* WHAT THE TASK ASKS:
Write out, word for word, the line that contains "extends_trace m -> (forall e, extends_trace" and each line after it down to the last line of the data below. Include nothing more.

Collected data entries:
----------------
Lemma ext_set_user (u : option Principal) : extends_trace (set_user u).
Proof. apply extends_trace_intro. intros w. exists []. simpl. symmetry. apply app_nil_r. Qed.

Lemma ext_get_rows : extends_trace get_rows.
Proof. apply extends_trace_intro. intros w. exists []. simpl. symmetry. apply app_nil_r. Qed.

Lemma ext_set_rows (rs : list UserRow) : extends_trace (set_rows rs).
Proof. apply extends_trace_intro. intros w. exists []. simpl. symmetry. apply app_nil_r. Qed.

Lemma ext_get_clock : extends_trace get_clock.
Proof. apply extends_trace_intro. intros w. exists []. simpl. symmetry. apply app_nil_r. Qed.

Lemma ext_statement (op : DbOp) : extends_trace (statement op).
Proof.
  apply extends_trace_intro. intros w. exists [Db op].
  unfold statement. destruct (db_fault w); reflexivity.
Qed.

Lemma ext_bind {A B} (m : M A) (k : A -> M B) :
  extends_trace m -> (forall a, extends_trace (k a)) -> extends_trace (bind m k).
Proof.
  intros Hm Hk. apply extends_trace_intro. intros w. unfold bind.
  specialize (Hm w). destruct (m w) as [[a|e] w']; simpl in *.
  - specialize (Hk a w'). rewrite Hk, Hm, <- app_assoc. eexists. reflexivity.
  - eexists. exact Hm.
Qed.

Lemma ext_try_catch {A} (m : M A) (h : JsError -> M A) :
  extends_trace m -> (forall e, extends_trace (h e)) -> extends_trace (try_catch m h).
Proof.
  intros Hm Hh. apply extends_trace_intro. intros w. unfold try_catch.
  specialize (Hm w). destruct (m w) as [[a|e] w']; simpl in *.
  - eexists. exact Hm.
  - specialize (Hh e w'). rewrite Hh, Hm, <- app_assoc. eexists. reflexivity.
Qed.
----------------
* WRITTEN ANSWER:
  extends_trace m -> (forall e, extends_trace (h e)) -> extends_trace (try_catch m h).
Proof.
  intros Hm Hh. apply extends_trace_intro. intros w. unfold try_catch.
  specialize (Hm w). destruct (m w) as [[a|e] w']; simpl in *.
  - eexists. exact Hm.
  - specialize (Hh e w'). rewrite Hh, Hm, <- app_assoc. eexists. reflexivity.
Qed.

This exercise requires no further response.